(** [validate] is [None] for a nil validator. *)
Definition NormalizeArguments (input : string) (limits : Limits)
    (validate : option (jvalue -> result unit)) : result Result :=
  match validate with
  | None => Err (ErrNew "canonical JSON schema validator is required")
  | Some validate =>
      Parse input limits ≫= fun v =>
      match validate v with
      | Err err => Err (ErrWrap "JSON schema validation failed" err)
      | Ok _ =>
          format v ≫= fun canonical =>
          Ok (mkResult Profile canonical (domain_digest ArgumentDomain canonical))
      end
  end.
End Format.

(** ** Specification *)

(** The value with every number replaced by the float it denotes. *)
Fixpoint with_floats (v : jvalue) : jvalue :=
  match v with
  | JNumber token => JNumber (json_float (float_of token))
  | JArray items => JArray (map with_floats items)
  | JObject members => JObject (map (fun kv => (kv.1, with_floats kv.2)) members)
  | _ => v
  end.

(** The number of members of all objects in a value. *)
Fixpoint member_count (v : jvalue) : Z :=
  match v with
  | JArray items => foldr (fun v n => member_count v + n) 0 items
  | JObject members => foldr (fun kv n => 1 + member_count kv.2 + n) 0 members
  | _ => 0
  end.

(** The number a literal denotes, as the fraction [literal_num / literal_den]. *)
Definition literal_num (token : string) : Z :=
  let d := decimal_of token in
  (if negative d then - mantissa d else mantissa d) * 10 ^ Z.max 0 (exponent d).

Definition literal_den (token : string) : Z := 10 ^ Z.max 0 (- exponent (decimal_of token)).
Lemma Constraints_Validate_ok c : Constraints_Validate c = Ok tt <->
  validSet (Repositories c) = true /\ validSet (Resources c) = true /\
  validSet (Actions c) = true /\ 0 <= MaxResultBytes c /\ 0 <= MaxDuration c /\
  (forall name m, ArgumentMax c !! name = Some m ->
     validAuthorizationText name = true /\ 0 <= m).
Proof.
  unfold Constraints_Validate.
  assert (Hx : existsb (fun kv : string * Z => negb (validAuthorizationText kv.1) || (kv.2 <? 0))
                 (map_to_list (ArgumentMax c)) = false <->
          (forall name m, ArgumentMax c !! name = Some m ->
             validAuthorizationText name = true /\ 0 <= m)).
  { rewrite <- not_true_iff_false, existsb_exists. split.
    - intros Hn name m Hm. apply elem_of_map_to_list in Hm.
      assert (~ (negb (validAuthorizationText name) || (m <? 0) = true)) as Hb.
      { intros Hb. apply Hn. exists (name, m). by rewrite <- list_elem_of_In. }
      apply not_true_iff_false in Hb. to_prop. naive_solver lia.
    - intros Hall [[name m] [Hin Hb]]. apply list_elem_of_In, elem_of_map_to_list in Hin.
      destruct (Hall _ _ Hin) as [Ht Hm]. simpl in Hb. rewrite Ht in Hb. to_prop. naive_solver lia. }
  destruct (validSet (Repositories c)), (validSet (Resources c)), (validSet (Actions c));
    simpl; try (split; [done|]; clear Hx; intuition congruence).
  destruct (Z.ltb_spec (MaxResultBytes c) 0), (Z.ltb_spec (MaxDuration c) 0); simpl;
    try naive_solver lia.
  case_match eqn:E.
  - split; [done|]. intros (_ & _ & _ & _ & _ & Hall). by apply Hx in Hall.
  - split; [|done]. intros _. pose proof (proj1 Hx eq_refl). naive_solver lia.
Qed.
(** ** Properties *)

(** C25: the domain cursor round-trips exactly when it fits the decoder's limit.  For a
    signing key of at least 32 bytes, a cursor of version 1 with a page size from 1 to 100
    and a position of at most 256 bytes that is valid UTF-8 is encoded, and decoding
    it gives it back unless the encoded text is longer than 1024 bytes, which the
    decoder refuses.  Conversely whatever is decoded is such a cursor, apart from the
    encoding of its position, and is what a JSON payload says that was signed under the
    key: the text is the payload and its HMAC under the key, both in base64. *)
Theorem cursor_roundtrip (c : Cursor) (key : string) (Hkey : 32 <= slen key)
    (Hok : cursor_ok c) (Hutf8 : utf8_Valid (cur_After c) = true) :
  (exists e, EncodeCursor c key = Ok e /\
     DecodeCursor e key = (if 1024 <? slen e then Err (ErrNew "invalid cursor encoding") else Ok c)) /\
  (forall e d, DecodeCursor e key = Ok d ->
     cursor_ok d /\ slen e <= 1024 /\
     exists a b payload rest, e = a +:+ "." +:+ b /\ b64_decode a = Some payload /\
       b64_decode b = Some (hmac_sha256 key payload) /\
       decode_struct cursor_fields true set_cursor (mkCursor 0 "" 0) payload = Some (d, rest)).
Proof.
  assert (slen key <? 32 = false) as Hk by (apply Z.ltb_ge; lia). apply cursor_bad_ok in Hok. split.
  - exists (seal key (cursor_payload c)). unfold EncodeCursor, DecodeCursor.
    rewrite Hk, Hok, payload_of_sealed. split; [done|]. cbv iota zeta. cbn [negb orb].
    case_match; [done|]. rewrite unseal_seal. cbn [mbind result_bind].
    by rewrite decode_cursor_payload, Hok.
  - intros e d. unfold DecodeCursor. rewrite Hk.
    destruct (cut_on "." e) as [[a b] found] eqn:Hcut. apply cut_on_spec in Hcut.
    destruct (negb found || _) eqn:Hf; [done|]. to_prop. destruct Hf as [-> Hlen].
    intros (payload & Hu & Hd)%result_bind_Ok. apply unseal_ok in Hu as [Ha Hb].
    destruct (decode_struct _ _ _ _ payload) as [[c' rest]|] eqn:Hdec; [|done].
    destruct (cursor_bad c') eqn:E; [done|]. injection Hd as ->.
    split_and!; [by apply cursor_bad_ok|lia|]. by exists a, b, payload, rest.
Qed.

Definition ex_key : string := "0123456789abcdef0123456789abcdef".
Definition ex_cursor : Cursor := mkCursor 1 "tool<1>" 25.

Lemma cursor_roundtrip_witness : exists e,
  EncodeCursor ex_cursor ex_key = Ok e /\ DecodeCursor e ex_key = Ok ex_cursor.
Proof.
  destruct (cursor_roundtrip ex_cursor ex_key) as [(e & He & Hd) _];
    [vm_compute; discriminate|unfold cursor_ok; vm_compute; repeat split; discriminate|vm_compute; reflexivity|].
  exists e. split; [exact He|]. rewrite Hd.
  assert (Hlen : (1024 <? slen (seal ex_key (cursor_payload ex_cursor))) = false) by (vm_compute; reflexivity).
  assert (Ok (seal ex_key (cursor_payload ex_cursor)) = Ok e) as [= <-].
  { rewrite <- He. unfold EncodeCursor. reflexivity. }
  rewrite Hlen. reflexivity.
Defined.

(** A position of 150 escaped characters is accepted by the encoder, whose text
    the decoder then refuses for its length. *)
Definition ex_long : Cursor := mkCursor 1 (str_of (replicate 150 (byte 60))) 25.

Lemma long_cursor_refused : exists e,
  EncodeCursor ex_long ex_key = Ok e /\ DecodeCursor e ex_key = Err (ErrNew "invalid cursor encoding").
Proof.
  exists (seal ex_key (cursor_payload ex_long)).
  assert (Hlen : (1024 <? slen (seal ex_key (cursor_payload ex_long))) = true) by (vm_compute; reflexivity).
  split; [unfold EncodeCursor; reflexivity|].
  unfold DecodeCursor. rewrite payload_of_sealed, Hlen. reflexivity.
Qed.
(** The repository implements the lifecycle of tool versions.  In every catalog
    reached by its operations, and for well-formed keys and times, [SaveDraft]
    succeeds exactly on an absent or draft version and stores the canonical
    definition as the database renders it with the SHA-256 of the canonical text;
    [Publish] succeeds exactly on a draft and [Retire] exactly on a published
    version; everything else is answered with a conflict and leaves the version as
    it was.  No constraint or trigger of the table ever refuses one of them. *)
Theorem lifecycle_refined (jcs : jvalue -> result string) (jsonb : string -> option string)
    (ops : list operation) (toolID version definition canonical stored : string) (at_ : Z)
    (Hkey : validateToolVersionKey toolID version = Ok tt) (Hat : at_ <> 0)
    (Hdef : draft_definition jcs definition = Ok canonical) (Hj : jsonb canonical = Some stored)
    (Hobj : unmarshals_raw_object stored = true) :
  let db := run_ops jcs jsonb ops empty_catalog in
  let k := (toolID, version) in
  (let '(db', reply) := SaveDraft jcs jsonb toolID version definition at_ None db in
   (version_of db' k, reply) = spec_save stored (DigestBytes canonical) (version_of db k)) /\
  (let '(db', reply) := Publish toolID version at_ None db in
   (version_of db' k, reply) = spec_publish at_ (version_of db k)) /\
  (let '(db', reply) := Retire toolID version None db in
   (version_of db' k, reply) = spec_retire (version_of db k)).
Proof.
  intros db k. assert (Hwf : catalog_wf db) by apply run_ops_wf, empty_wf.
  assert (Hz : IsZero at_ = false) by (by apply Z.eqb_neq). split_and!.
  - by apply save_refined.
  - by apply publish_refined.
  - by apply retire_refined.
Qed.

(** what a tenant discovers is its enabled, published versions, and discovery
    accepts them.  In every catalog reached by the operations the exposed list holds
    exactly the versions that are published and enabled for this tenant, with the
    stored definition and digest; the keys are distinct and well-formed, so that
    paging is complete on them and the discovery request built from them is valid
    whenever the caller's identity is. *)
Theorem exposed_catalog_discoverable (jcs : jvalue -> result string) (jsonb : string -> option string)
    (order_by : list CatalogToolVersion -> list CatalogToolVersion) (ops : list operation) (tenant : string)
    (request : DiscoveryAuthorizationRequest) (tools : list CatalogToolVersion)
    (Horder : forall l, order_by l ≡ₚ l)
    (Hlist : ListExposedForDiscovery order_by tenant (run_ops jcs jsonb ops empty_catalog) = Ok tools) :
  let db := run_ops jcs jsonb ops empty_catalog in
  (forall tool, tool ∈ tools <-> exists row,
     (exists e, cat_exposures db !! (tenant, ct_ToolID tool, ct_Version tool) = Some e /\ er_enabled e = true) /\
     cat_versions db !! (ct_ToolID tool, ct_Version tool) = Some row /\ vr_state row = "published"%string /\
     ct_Definition tool = vr_definition row /\ ct_DefinitionDigest tool = vr_digest row) /\
  listable tools /\
  (Discovery_Validate (with_candidates request []) = Ok tt ->
   Discovery_Validate (with_candidates request (map tool_key tools)) = Ok tt).
Proof.
  intros db. assert (Hwf : catalog_wf db) by apply run_ops_wf, empty_wf.
  unfold ListExposedForDiscovery in Hlist. injection Hlist as <-. fold db.
  set (l := omap _ _). assert (Hl : listable (order_by l)).
  { split.
    - rewrite Horder. apply omap_keys_NoDup, NoDup_fst_map_to_list.
    - rewrite Horder. apply List.Forall_forall. intros tool Hin%list_elem_of_In.
      apply exposed_list_elem in Hin as (row & He & _). apply exposed_spec in He as (_ & Hrow & _).
      by destruct (proj1 Hwf _ _ _ Hrow) as (? & ? & _). }
  split_and!; [|done|].
  - intros tool. rewrite Horder. unfold l. rewrite exposed_list_elem. split.
    + intros (row & He & ? & ?). exists row. apply exposed_spec in He as (? & ? & ?). done.
    + intros (row & ? & ? & ? & ? & ?). exists row. split; [|done]. by apply exposed_spec.
  - unfold Discovery_Validate. cbn. do 2 (case_match; [done|]). intros _. by apply validate_listable.
Qed.
(** Reading a body that is longer than what remains never ends cleanly. *)
Lemma oversized_read caps body : bb_limit body = bb_remaining body + 1 -> 0 <= bb_limit body ->
  bb_remaining body < slen (source_bytes (bb_source body)) -> eof_last (bb_source body) ->
  Forall (fun reply => snd reply <> Some EOF) (read_many caps body).
Proof.
  revert body. induction caps as [|cap caps IH]; intros body Hlim Hl Hover Heof; cbn [read_many]; [constructor|].
  destruct (bounded_Read cap body) as [[data err] body'] eqn:E. pose proof E as E'.
  apply bounded_Read_spec in E as (H1 & H2 & H3 & H4 & H5); [|done]. rewrite H4, slen_append in Hover.
  unfold bounded_Read in E'. destruct (Z.leb_spec (bb_limit body) 0) as [Hz|Hz].
  - injection E' as <- <- <-. cbn [bb_remaining bb_limit bb_source] in *. change (slen "") with 0 in *. constructor.
    + cbn [snd]. rewrite (proj2 (Z.ltb_lt _ _)) by lia. done.
    + apply IH; cbn [bb_remaining bb_limit bb_source]; [lia|lia|lia|done].
  - destruct (source_Read _ _) as [[d e] src] eqn:Hr. apply source_Read_eof in Hr as [Hs He]; [|done].
    injection E' as <- <- <-. cbn [bb_remaining bb_limit bb_source] in *. constructor.
    + cbn [snd]. destruct (Z.ltb_spec (bb_remaining body - slen d) 0) as [|Hge]; [done|]. intros ->.
      rewrite He in Hover by done. change (slen "") with 0 in Hover. lia.
    + apply IH; cbn [bb_remaining bb_limit bb_source]; [lia|lia|lia|done].
Qed.

(** Reading a body that fits is reading it. *)
Lemma fitting_read caps body : bb_limit body = bb_remaining body + 1 ->
  slen (source_bytes (bb_source body)) <= bb_remaining body ->
  read_many caps body = source_many caps (bb_source body).
Proof.
  revert body. induction caps as [|cap caps IH]; intros body Hlim Hfit; cbn [read_many source_many]; [done|].
  unfold bounded_Read. rewrite (proj2 (Z.leb_gt (bb_limit body) 0)) by (unfold slen in Hfit; lia).
  assert (Hr : source_Read (Nat.min cap (Z.to_nat (bb_limit body))) (bb_source body) = source_Read cap (bb_source body)).
  { unfold source_Read. destruct (bb_source body) as [|[chunk e] rest]; [done|].
    unfold source_bytes in Hfit. cbn [delivered foldr fst] in Hfit. rewrite slen_append in Hfit. unfold slen in Hfit.
    destruct (Nat.leb_spec (String.length chunk) cap) as [Hle|Hgt].
    - by rewrite (proj2 (Nat.leb_le _ _)) by lia.
    - rewrite Nat.min_l by lia. by rewrite (proj2 (Nat.leb_gt _ _)) by lia. }
  rewrite Hr. destruct (source_Read cap (bb_source body)) as [[d e] src] eqn:E. apply source_Read_spec in E as [_ Hb].
  rewrite Hb, slen_append in Hfit. rewrite (proj2 (Z.ltb_ge _ _)) by (unfold slen in *; lia). f_equal.
  apply IH; cbn [bb_remaining bb_limit bb_source]; lia.
Qed.

(** ** Lemmas: special-purpose networks *)

Lemma number_from acc l : foldl (fun acc b => acc * 256 + b) acc l = acc * 256 ^ Z.of_nat (length l) + number l.
Proof.
  unfold number. revert acc. induction l as [|b l IH]; intros acc; cbn [foldl length]; [simpl; lia|].
  rewrite IH, (IH (0 * 256 + b)). rewrite Nat2Z.inj_succ, Z.pow_succ_r by lia. lia.
Qed.

Lemma number_cons b l : number (b :: l) = b * 256 ^ Z.of_nat (length l) + number l.
Proof. unfold number at 1. cbn [foldl]. rewrite number_from. lia. Qed.

Lemma number_range l : Forall (fun z => 0 <= z < 256) l -> 0 <= number l < 256 ^ Z.of_nat (length l).
Proof.
  induction 1 as [|b l Hb Hl IH]; [cbn; lia|]. rewrite number_cons. cbn [length].
  rewrite Nat2Z.inj_succ, Z.pow_succ_r by lia. nia.
Qed.

Lemma number_inj l m : Forall (fun z => 0 <= z < 256) l -> Forall (fun z => 0 <= z < 256) m ->
  length l = length m -> number l = number m -> l = m.
Proof.
  intros Hl. revert m. induction Hl as [|b l Hb Hl IH]; intros [|c m] Hm Hlen E; try done.
  inversion Hm as [|? ? Hc Hm']; subst. injection Hlen as Hlen. rewrite !number_cons, Hlen in E.
  pose proof (number_range l Hl) as Rl. pose proof (number_range m Hm') as Rm. rewrite Hlen in Rl.
  assert (b = c) as -> by nia. f_equal. apply IH; [done..|nia].
Qed.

+ + + + + + +

• Required action:
Copy each line above that contains the string "fits".

• Written answer:
(** C25: the domain cursor round-trips exactly when it fits the decoder's limit.  For a
(** Reading a body that fits is reading it. *)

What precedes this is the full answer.